Dataset excerpts

(** ** Ends without a verification *)

Definition not_ready (o : Outcome) : Prop := Ts_Phase o.1 ≠ ACPPPhaseReady.
Lemma yields_fmap {S A C} (f : A → C) (m : M S A) Q : yields m (λ a, Q (f a)) → yields (f <$> m) Q.
Proof.
  intros Hm s c s'. unfold fmap, M_fmap. destruct (m s) as [[a|e] s1] eqn:E; [|done]. intros [= <- _]. by eapply Hm.
Qed.
Lemma yields_setCond ts c st reason msg : yields (setCond ts c st reason msg) (λ ts', Ts_Phase ts' = Ts_Phase ts).
Proof. unfold setCond. apply yields_then. intros p. apply yields_then. intros now. by apply yields_ret. Qed.
Lemma yields_phase ts phase c st reason msg : yields (at_phase ts phase c st reason msg) (λ ts', Ts_Phase ts' = phase).
Proof. apply yields_setCond. Qed.
Lemma yields_stop {A} ts phase c st reason msg (k : TargetStatus → A) (Q : A → Prop) :
  (∀ ts', Ts_Phase ts' = phase → Q (k ts')) → yields (ts' ← at_phase ts phase c st reason msg; mret (k ts')) Q.
Proof. intros HQ. eapply yields_bind; [apply yields_phase|]. intros ts' E. by apply yields_ret, HQ. Qed.
Lemma yields_check {A} (m : M P A) ts (k : A → M P Outcome) :
  Ts_Phase ts ≠ ACPPPhaseReady → (∀ a, yields (k a) not_ready) → yields (check m ts k) not_ready.
Proof. intros Ht Hk. apply yields_then. intros [a|e]; [apply Hk|]. by apply yields_ret. Qed.
(** The outcome, when the pass does not go on. *)
Definition mode_not_ready (r : bool * Outcome) : Prop := Ts_Phase r.2.1 ≠ ACPPPhaseReady.
Lemma yields_not_done (m : M P Outcome) : yields m not_ready → yields (not_done m) mode_not_ready.
Proof. intros Hm. by apply yields_fmap. Qed.
Ltac ends_elsewhere :=
  repeat first
    [ by apply yields_ret | apply yields_check; [assumption|]; intros
    | apply yields_stop; intros ? E; unfold not_ready; cbn [fst]; by rewrite E
    | apply yields_then; intros
    | match goal with |- yields (match ?x with _ => _ end) _ => destruct x end ].
Lemma ensureMigModeEnabled_not_ready t devs ts :
  Ts_Phase ts ≠ ACPPPhaseReady → yields (ensureMigModeEnabled ns t devs ts) mode_not_ready.
Proof.
  intros Ht. unfold ensureMigModeEnabled. destruct (_ && _).
  - unfold mode_settled. apply yields_then. intros rec. destruct (_ || _); [|by apply yields_ret].
    apply yields_then. intros [[]|e]; [by apply yields_ret|]. by apply yields_not_done, yields_ret.
  - destruct (negb _); [by apply yields_not_done, yields_stop; intros ? E; unfold not_ready; cbn [fst]; rewrite E|].
    apply yields_not_done. destruct (NeedsReboot devs).
    + unfold reboot_for_mode, not_applied, finish, fails. ends_elsewhere.
    + unfold quiesce_for_mode, enable_mode, not_applied, finish, fails. ends_elsewhere.
Qed.
(** The API server: reads answer from the store, a delete touches the object of its
    key only and removes it or marks it (finalizers keep it), an update neither
    revives an object nor touches another. *)
Class UninstallLaws (W : Type) `{UninstallAPI W, Clock W} := {
  stored : W → gmap Key Object;
  cleared (w : W) (k : Key) : Prop := match stored w !! k with None => True | Some o => Ob_Deleting o = true end;
  stored_key w k o : stored w !! k = Some o → key_of o = k;
  stored_pods : keeps stored list_pods;
  stored_clock w : stored (time_now w).2 = stored w;
  stored_list kind ns comp : keeps stored (list_objects kind ns comp);
  stored_get kind ns name : keeps stored (get_object kind ns name);
  list_says kind ns comp w items w' : list_objects kind ns comp w = (inl items, w') →
    ∀ o, o ∈ items ↔ stored w !! key_of o = Some o ∧ selected kind ns comp o;
  list_without_kind kind w e w' : list_objects kind None None w = (inr e, w') →
    is_no_match e || is_not_found e = true → ∀ k, k.1.1 = kind → stored w !! k = None;
  get_says kind ns name w o w' : get_object kind ns name w = (inl o, w') → stored w !! (kind, ns, name) = Some o;
  get_missing kind ns name w e w' : get_object kind ns name w = (inr e, w') → is_not_found e = true →
    stored w !! (kind, ns, name) = None;
  delete_others o bg w k : k ≠ key_of o → stored (delete_object o bg w).2 !! k = stored w !! k;
  delete_effect o bg w : let w' := (delete_object o bg w).2 in
    stored w' !! key_of o = stored w !! key_of o ∨ cleared w' (key_of o);
  delete_says o bg w r w' : delete_object o bg w = (r, w') →
    (∀ e, r = inr e → is_not_found e = true) → cleared w' (key_of o);
  update_others o w k : k ≠ key_of o → stored (update_object o w).2 !! k = stored w !! k;
  update_cleared o w : cleared w (key_of o) → cleared (update_object o w).2 (key_of o);
}.

(** ** What counts as use *)

Section Use.
Context `{MapRange}.

Definition accelerator_name (name : string) : Prop := ∃ d t, d ∈ AcceleratorResourceDomains ∧ name = d +:+ t.
Definition names_accelerator (c : ContainerUse) : Prop :=
  ∃ name, accelerator_name name ∧ (is_Some (Cu_Limits c !! name) ∨ is_Some (Cu_Requests c !! name)).
Definition uses_accelerator (p : PodUse) : Prop :=
  (∃ c, c ∈ Pu_InitContainers p ++ Pu_Containers p ∧ names_accelerator c) ∨ Pu_ResourceClaims p ≠ [].

Lemma isAcceleratorResource_true name : isAcceleratorResource name = true ↔ accelerator_name name.
Proof.
  unfold isAcceleratorResource. rewrite existsb_exists. unfold accelerator_name, acceleratorDomains. split.
  - intros (d & Hd & [t E]%has_prefix_true). exists d, t. by rewrite list_elem_of_In.
  - intros (d & t & Hd & E). exists d. rewrite <-list_elem_of_In, has_prefix_true. eauto.
Qed.
Lemma note_resources_spec found rl name : name ∈ note_resources found rl ↔
  name ∈ found ∨ accelerator_name name ∧ is_Some (rl !! name).
Proof.
  unfold note_resources.
  transitivity (name ∈ found ∨ accelerator_name name ∧ name ∈ (range_map rl).*1).
  - generalize (range_map rl). intros l. revert found. induction l as [|[n q] l IH]; intros found; simpl.
    { set_solver. }
    rewrite IH, elem_of_cons. destruct (isAcceleratorResource n) eqn:E.
    + apply isAcceleratorResource_true in E. set_solver.
    + assert (¬ accelerator_name n) by (rewrite <-isAcceleratorResource_true; congruence). naive_solver.
  - f_equiv. f_equiv. rewrite list_elem_of_fmap. split.
    + intros ([n q] & -> & Hq%elem_of_range_map). by eexists.
    + intros [q Hq]. exists (name, q). by rewrite elem_of_range_map.
Qed.
Definition found_in (ctrs : list ContainerUse) (found : gset string) : gset string :=
  foldl (λ found c, foldl note_resources found [Cu_Limits c; Cu_Requests c]) found ctrs.
Lemma found_in_spec ctrs found name : name ∈ found_in ctrs found ↔ name ∈ found ∨
  accelerator_name name ∧ ∃ c, c ∈ ctrs ∧ (is_Some (Cu_Limits c !! name) ∨ is_Some (Cu_Requests c !! name)).
Proof.
  revert found. induction ctrs as [|c ctrs IH]; intros found; simpl; [set_solver|].
  fold (found_in ctrs). rewrite IH, !note_resources_spec. setoid_rewrite elem_of_cons. naive_solver.
Qed.
Lemma join_nonempty l x : x ∈ l → x ≠ "" → join "," l ≠ "".
Proof.
  destruct l as [|y [|z l]]; [by intros ?%elem_of_nil|by intros ->%list_elem_of_singleton|].
  intros _ _. rewrite join_cons by done. intros E. apply (f_equal String.length) in E.
  rewrite !string_app_length in E. cbn in E. lia.
Qed.
Lemma domains_nonempty d : d ∈ AcceleratorResourceDomains → d ≠ "".
Proof.
  unfold AcceleratorResourceDomains. rewrite elem_of_sort_strings.
  assert (Hdom : ∀ res d, d ∈ domain_of res → d ≠ "").
  { intros res e. unfold domain_of. destruct (cut_at "/" res) as [[x y]|]; [|by intros ?%elem_of_nil].
    intros ->%list_elem_of_singleton E. apply (f_equal String.length) in E. rewrite string_app_length in E. cbn in E. lia. }
  assert (Hfold : ∀ l acc, Forall (λ d, d ≠ "") l → Forall (λ d, d ≠ "") acc →
    Forall (λ d, d ≠ "") (foldl (λ domains d, if bool_decide (d ∈ domains) then domains else domains ++ [d]) acc l)).
  { induction l as [|e l IH]; intros acc Hl Ha; simpl; [done|]. apply Forall_cons in Hl as [He Hl].
    apply IH; [done|]. case_bool_decide; [done|]. apply Forall_app. by rewrite Forall_singleton. }
  intros Hd. refine (proj1 (Forall_forall _ _) (Hfold _ [] _ _) d Hd); [|by apply Forall_nil].
  apply Forall_forall. intros e He. apply list_elem_of_bind in He as ([v ps] & He & _).
  apply list_elem_of_bind in He as ([q res] & He & _). by eapply Hdom.
Qed.
Lemma accelerator_name_nonempty name : accelerator_name name → name ≠ "".
Proof. intros (d & t & Hd%domains_nonempty & ->). by destruct d. Qed.

Lemma acceleratorUse_spec p : acceleratorUse p ≠ "" ↔ uses_accelerator p.
Proof.
  unfold acceleratorUse, uses_accelerator, names_accelerator. fold (found_in (Pu_InitContainers p ++ Pu_Containers p) ∅).
  set (found := found_in _ _). assert (Hf := found_in_spec (Pu_InitContainers p ++ Pu_Containers p) ∅). fold found in Hf.
  destruct (0 <? Z.of_nat (size found)) eqn:Es.
  - apply Z.ltb_lt in Es. destruct (set_choose_L found) as [x Hx]; [by intros ->; rewrite size_empty in Es|].
    split; [|intros _].
    + intros _. left. apply Hf in Hx as [?|(Hn & c & Hc & Hl)]; [set_solver|]. eauto.
    + apply (join_nonempty _ x); [by rewrite elem_of_sort_strings, elem_of_elements|].
      apply Hf in Hx as [?|[Hn _]]; [set_solver|]. by apply accelerator_name_nonempty.
  - assert (found = ∅) as E0 by (apply leibniz_equiv, size_empty_inv; lia).
    assert (¬ ∃ c, c ∈ Pu_InitContainers p ++ Pu_Containers p ∧ ∃ name, accelerator_name name ∧
      (is_Some (Cu_Limits c !! name) ∨ is_Some (Cu_Requests c !! name))) as Hno.
    { intros (c & Hc & name & Hn & Hl). assert (name ∈ found) as Hin by (apply Hf; eauto 6). set_solver. }
    destruct (Pu_ResourceClaims p) as [|r l]; simpl; [naive_solver|]. split; [by right|done].
Qed.
Lemma consumer_of_Some p : is_Some (consumer_of p) ↔ ended p = false ∧ uses_accelerator p.
Proof.
  rewrite <-acceleratorUse_spec. unfold consumer_of. destruct (ended p); [by split; [intros []|intros []]|].
  case_bool_decide; split; [by intros []|naive_solver|done|by eexists].
Qed.
Lemma omap_nil_iff {A B} (f : A → option B) l : omap f l = [] ↔ ∀ x, x ∈ l → f x = None.
Proof.
  induction l as [|x l IH]; simpl; [split; [intros _ y ?%elem_of_nil|]; done|].
  setoid_rewrite elem_of_cons. destruct (f x) eqn:E; [split; [done|intros Hn; specialize (Hn x); naive_solver]|].
  rewrite IH. naive_solver.
Qed.
End Use.

(** ** What every run preserves *)

Section Runs.
Context {W : Type} `{UninstallLaws W} `{MapRange, Environment}.
Implicit Types (P : W → Prop) (s : Scheme) (w : W).

(** What the gate deletes: custom resources by kind; the rest as they were read, by
    label, name or owner mark. *)
Definition to_delete s (o : Object) : Prop :=
  let kind := Ob_Kind o in
  let here := Ob_Namespace o ∈ cleanupNamespaces in
  kind ∈ mjoin (crTiers s) ∨
  (kind = "DaemonSet" ∧ (here ∧ component_of o ∈ managedComponents ∨
     operatorOwned o = true ∧ (Ob_Namespace o, Ob_Name o) ∈ managedDaemonSets) ∨
   kind = "Job" ∧ here ∧ component_of o ∈ managedJobComponents ∨
   kind ∈ ["ClusterRole"; "ClusterRoleBinding"] ∧ operatorOwned o = true ∨
   kind ∈ ["ServiceAccount"; "ConfigMap"] ∧ here ∧ operatorOwned o = true).
(* ===== verification/UninstallGate.v ===== *)
(** * The uninstall gate: its theorems

    The refusal while a pod uses an accelerator, the objects a run removes and those it
    leaves, the tiers, and the end of the wait; and a small cluster on which they run. *)

From S2P Require Import Prelude GoStrings GoText GoTime Naming ApiTypes IntentResources UpgradeTypes PartitionTypes Uninstall UninstallSafety.

(** ** A cluster that runs

    The store, the pods, and a clock that moves when the gate waits.  An object with
    finalizers is only marked when it is deleted; nobody but the gate acts on it. *)
Record Cluster := mkCluster { C_objects : gmap Key Object; C_pods : list PodUse; C_now : Z }.
Definition mark (o : Object) : Object :=
  mkObject (Ob_Kind o) (Ob_Namespace o) (Ob_Name o) (Ob_Labels o) (Ob_Annotations o) (Ob_Finalizers o) true.
Definition put_objects (m : gmap Key Object) (c : Cluster) : Cluster := mkCluster m (C_pods c) (C_now c).
Definition not_found : GoErr := mkErr KNotFound "not found".
Definition asked (ask : option string) (v : string) : bool :=
  match ask with None => true | Some n => bool_decide (v = n) end.
Lemma asked_true ask v : asked ask v = true ↔ ∀ n, ask = Some n → v = n.
Proof. destruct ask; simpl; [rewrite bool_decide_eq_true|]; naive_solver. Qed.
#[export] Instance selected_dec kind ns comp o : Decision (selected kind ns comp o).
Proof.
  refine (cast_if (decide (Ob_Kind o = kind ∧ asked ns (Ob_Namespace o) = true ∧ asked comp (component_of o) = true)));
  unfold selected; by rewrite <-!asked_true.
Defined.
(** The objects of the store that carry their own key. *)
Definition objects_in (c : Cluster) : gmap Key Object := filter (λ '(k, o), key_of o = k) (C_objects c).
#[export] Instance cluster_clock : Clock Cluster := {| time_now c := (C_now c, c) |}.
#[export] Instance cluster_api : UninstallAPI Cluster := {|
  list_pods := gets C_pods;
  list_objects kind ns comp := gets (λ c, filter (selected kind ns comp) (map_to_list (objects_in c)).*2);
  get_object kind ns name c :=
    match objects_in c !! (kind, ns, name) with Some o => (inl o, c) | None => (inr not_found, c) end;
  delete_object o bg c :=
    match objects_in c !! key_of o with
    | None => (inr not_found, c)
    | Some cur => (inl (), put_objects (if bool_decide (Ob_Finalizers cur = [])
        then delete (key_of o) (objects_in c) else <[key_of o := mark cur]> (objects_in c)) c)
    end;
  update_object o c :=
    match objects_in c !! key_of o with
    | None => (inr not_found, c)
    | Some cur => (inl (), put_objects (if Ob_Deleting cur && bool_decide (Ob_Finalizers o = [])
        then delete (key_of o) (objects_in c)
        else <[key_of o := if Ob_Deleting cur then mark o else o]> (objects_in c)) c)
    end;
  wait_for d c := (inl (), mkCluster (C_objects c) (C_pods c) (C_now c + d));
|}.
(* ===== verification/WorkloadSafety.v ===== *)
(** * AcceleratorWorkload: what the controller may write, and when it writes nothing

    Every write of a pass, with the object it is about ([AwWrite], [aw_allowed]); the
    statuses it stores; the merge that leaves alone what others own, and so comes to
    rest; the Deployment a driver upgrade has quiesced. *)

From S2P Require Import Prelude GoStrings GoTime ApiTypes PolicyTypes IntentResources IntentGates IntentSnapshot IntentTranslate IntentSafety UpgradeTypes UpgradeNode PartitionTypes Workload.

(** ** Statuses *)

Definition cond_is (s : AcceleratorWorkloadStatus) (ctype status : string) : Prop :=
  ∃ c, FindStatusCondition (Aw_Conditions s) ctype = Some c ∧ Sc_Status c = status.
(** A status names a translation or a refusal, never both, and is Ready only when
    the translation runs. *)
Definition status_ok (s : AcceleratorWorkloadStatus) : Prop :=
  (Aw_Phase s = AWPhaseRejected ∧ Aw_Resolved s = None ∧ is_Some (Aw_Rejection s)
     ∧ cond_is s AWCondTranslated ConditionFalse ∧ cond_is s AWCondWorkloadReady ConditionFalse)
  ∨ (Aw_Phase s = AWPhaseTranslated ∧ is_Some (Aw_Resolved s) ∧ Aw_Rejection s = None
     ∧ cond_is s AWCondTranslated ConditionTrue ∧ cond_is s AWCondWorkloadReady ConditionFalse)
  ∨ (Aw_Phase s = AWPhaseRunning ∧ is_Some (Aw_Resolved s) ∧ Aw_Rejection s = None
     ∧ cond_is s AWCondTranslated ConditionTrue ∧ cond_is s AWCondWorkloadReady ConditionTrue).

Lemma find_set now conds t st r m g :
  ∃ c, FindStatusCondition (SetStatusCondition now conds t st r m g) t = Some c ∧ Sc_Status c = st.
Proof.
  unfold FindStatusCondition. induction conds as [|c conds IH]; simpl.
  - rewrite bool_decide_true by done. by eexists.
  - case_bool_decide as E; simpl; [rewrite bool_decide_true by done; by eexists|]. by rewrite bool_decide_false.
Qed.
Lemma find_set_other now conds t t' st r m g : t ≠ t' →
  FindStatusCondition (SetStatusCondition now conds t st r m g) t' = FindStatusCondition conds t'.
Proof.
  intros Hne. unfold FindStatusCondition. induction conds as [|c conds IH]; simpl.
  - by rewrite bool_decide_false.
  - destruct (bool_decide_reflect (Sc_Type c = t)) as [E|E]; simpl.
    + rewrite (bool_decide_false (t = t')) by done. by rewrite bool_decide_false by congruence.
    + by case_bool_decide.
Qed.

(** ** The merge *)

(** What the controller decides of a Deployment; the replicas only while no quiesce holds them. *)
Definition quiesced (d : WDeployment) : Prop := is_Some (Wd_Annotations d !! QuiesceReplicasBackupAnnotation).
Definition container_owned (c : WContainer) : WContainer := merge_container (mkWContainer "" "" [] [] [] ∅ ∅ [] "") c.
Definition as_wanted (live want : WDeployment) : Prop :=
  let l := Wd_Spec live in let w := Wd_Spec want in
  (∀ k v, Wd_Labels want !! k = Some v → Wd_Labels live !! k = Some v) ∧ (quiesced live ∨ Dsp_Replicas l = Dsp_Replicas w)
  ∧ Dsp_Selector l = Dsp_Selector w ∧ Dsp_TemplateLabels l = Dsp_TemplateLabels w ∧ Dsp_Affinity l = Dsp_Affinity w
  ∧ Dsp_RuntimeClassName l = Dsp_RuntimeClassName w ∧ Dsp_ResourceClaims l = Dsp_ResourceClaims w
  ∧ container_owned <$> Dsp_Containers l = container_owned <$> Dsp_Containers w.
Lemma existsb_fmap {A B} (f : A → B) (p : B → bool) (q : A → bool) l : (∀ x, p (f x) = q x) → existsb p (f <$> l) = existsb q l.
Proof. intros Hpq. induction l as [|x l IH]; [done|]. rewrite fmap_cons. cbn [existsb]. by rewrite Hpq, IH. Qed.
Lemma view_arg a c : container_view (o_add_arg a c) = add_arg a (container_view c).
Proof.
  unfold o_add_arg, add_arg. simpl. destruct (contains_string (Oc_Args c) a) eqn:E.
  - rewrite bool_decide_true; [done|]. by apply contains_string_true.
  - rewrite bool_decide_false; [done|]. intros ?%contains_string_true. congruence.
Qed.
Lemma view_env n v c : container_view (o_add_env n v c) = add_env n v (container_view c).
Proof.
  unfold o_add_env, add_env, has_env. simpl. rewrite (existsb_fmap _ _ (λ e, bool_decide (Env_Name e = n))) by done.
  destruct (existsb _ _); [done|]. unfold container_view. simpl. by rewrite fmap_app.
Qed.
Lemma view_mount n path c : container_view (o_add_mount n path c) = add_mount n path (container_view c).
Proof.
  unfold o_add_mount, add_mount, has_mount. simpl. rewrite (existsb_fmap _ _ (λ m, bool_decide (Mt_Name m = n))) by done.
  destruct (existsb _ _); [done|]. unfold container_view. simpl. by rewrite fmap_app.
Qed.
Lemma view_volume n src vs :
  (λ v : Volume, (v.1, source_view v.2)) <$> o_add_volume n src vs = add_volume n (source_view src) ((λ v : Volume, (v.1, source_view v.2)) <$> vs).
Proof.
  unfold o_add_volume, add_volume, has_volume, o_has_volume. rewrite (existsb_fmap _ _ (λ v : Volume, bool_decide (v.1 = n))) by done.
  destruct (existsb _ _); [done|]. by rewrite fmap_app.
Qed.
Lemma view_wire_container mode c : container_view (o_wire_container mode c) = wire_container mode (container_view c).
Proof. unfold o_wire_container, wire_container. cbv zeta. destruct (negb _); by rewrite ?view_mount, ?view_env, ?view_mount, ?view_arg. Qed.
Lemma view_wire_volumes mode cm vs : (λ v : Volume, (v.1, source_view v.2)) <$> o_wire_volumes mode cm vs
  = wire_volumes mode cm ((λ v : Volume, (v.1, source_view v.2)) <$> vs).
Proof. unfold o_wire_volumes, wire_volumes. cbv zeta. destruct (negb _); by rewrite ?view_volume. Qed.
#[local] Arguments o_wire_container : simpl never.
#[local] Arguments o_wire_volumes : simpl never.
#[local] Arguments wire_container : simpl never.
#[local] Arguments wire_volumes : simpl never.
Lemma view_wired uid version rollout mode cm ds : Ps_Containers (ods_pod ds) ≠ [] →
  SharingConfig.WireSharing mode cm (plugin_view uid version rollout ds) = Some (plugin_view uid version rollout (WireSharing mode cm ds)).
Proof.
  intros Hc. unfold SharingConfig.WireSharing, on_first_container, plugin_view, WireSharing.
  destruct (Ps_Containers (ods_pod ds)) as [|c cs] eqn:E; [done|]. cbn. rewrite E. cbn.
  by rewrite <-view_wire_container, <-view_wire_volumes.
Qed.

(** What the policy reads off a shared object. *)
Lemma o_has_add n n' src vs : o_has_volume n (o_add_volume n' src vs) = o_has_volume n vs || bool_decide (n' = n).
Proof.
  unfold o_add_volume. destruct (o_has_volume n' vs) eqn:E.
  - case_bool_decide as En; [subst; by rewrite E|by rewrite orb_false_r].
  - unfold o_has_volume. rewrite existsb_app. simpl. by rewrite orb_false_r.
Qed.
Lemma shared_mode_read owner mode cm ds : o_has_volume mpsPipeVolumeName (Ps_Volumes (ods_pod ds)) = false →
  HasMPSVolume (shared_by owner mode cm ds) = bool_decide (mode = SharingModeMPS).
Proof.
  intros E. unfold HasMPSVolume, shared_by, WireSharing, on_pod, ods_pod. simpl. unfold o_wire_volumes. cbv zeta.
  unfold ods_pod in E. case_bool_decide; simpl; by rewrite !o_has_add, E.
Qed.
Lemma annotations_shared owner mode cm ds : Ods_Annotations (shared_by owner mode cm ds) = <[SharingOwnerAnnotation := owner]> (Ods_Annotations ds).
Proof. done. Qed.

Section Survive.
Context `{LabelSelectors} `{Environment}.
(** Where a Pod may run, and who may pull its images, says nothing of what it runs. *)
Definition workload (s : PodSpec) : list OContainer * list Volume := (Ps_Containers s, Ps_Volumes s).
Lemma workload_secrets l s : workload (applyImagePullSecrets l s) = workload s.
Proof. unfold applyImagePullSecrets. by destruct (_ <? _). Qed.
Lemma workload_exclude sel s : workload (applyExcludeNodeSelector sel s) = workload s.
Proof. unfold applyExcludeNodeSelector. by case_bool_decide. Qed.
Lemma nvidia_workload p name mixed :
  workload (ods_pod (nvidia_plugin p name mixed)) = (nvidia_containers p mixed, [host_volume "device-plugin" kubeletPlugins]).
Proof. unfold nvidia_plugin. etransitivity; [apply workload_secrets|]. etransitivity; [apply workload_exclude|]. done. Qed.
Lemma narrow_workload p vendors sels s : workload (narrow p vendors sels s) = workload s.
Proof.
  unfold narrow. rewrite workload_secrets. assert (Hs : ∀ s, workload (foldl (λ s sel, applyExcludeNodeSelector sel s) s sels) = workload s).
  { induction sels as [|sel sels IH]; intros s'; [done|]. simpl. by rewrite IH, workload_exclude. }
  rewrite Hs. change (workload (foldl (λ s v, excludeDRAOwnedNodes v s) (applyDriverUpgradeAntiAffinity s) vendors) = workload s).
  generalize (applyDriverUpgradeAntiAffinity s), (eq_refl : workload (applyDriverUpgradeAntiAffinity s) = workload s).
  induction vendors as [|v vendors IH]; intros s' E; [done|]. simpl. by apply IH.
Qed.
Lemma unified_containers p : ∃ c, Ps_Containers (ods_pod (unified_plugin p)) = [c] ∧ plugin_container c = true
  ∧ Oc_Env c = [node_name_env; env "RUST_LOG" "info"; env partitionPolicyEnv (Rg_PartitionPolicy (Rngd p))].
Proof.
  eexists. split; [etransitivity; [exact (f_equal fst (narrow_workload p _ _ _))|reflexivity]|]. done.
Qed.
Lemma unified_env p owner v : unifiedEnvValue (partitioned_by owner v (unified_plugin p)) partitionPolicyEnv = v.
Proof.
  destruct (unified_containers p) as (c & Ec & Hp & He). unfold unifiedEnvValue.
  change (Ps_Containers (ods_pod (partitioned_by owner v (unified_plugin p)))) with
    (set_container_env partitionPolicyEnv v (Ps_Containers (ods_pod (unified_plugin p)))).
  rewrite Ec. destruct c as [n img pol cmd args ports es sec rq lim ms lp]. simpl in He. subst es. unfold plugin_container in Hp. simpl in Hp.
  apply bool_decide_eq_true in Hp as ->. done.
Qed.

Description of the task
Of all the entries above, output exactly the lines between the one holding "intros ->%list_elem_of_singleton E." and the one holding "assert (Hfold : ∀", inclusive.

Problem solution
    intros ->%list_elem_of_singleton E. apply (f_equal String.length) in E. rewrite string_app_length in E. cbn in E. lia. }
  assert (Hfold : ∀ l acc, Forall (λ d, d ≠ "") l → Forall (λ d, d ≠ "") acc →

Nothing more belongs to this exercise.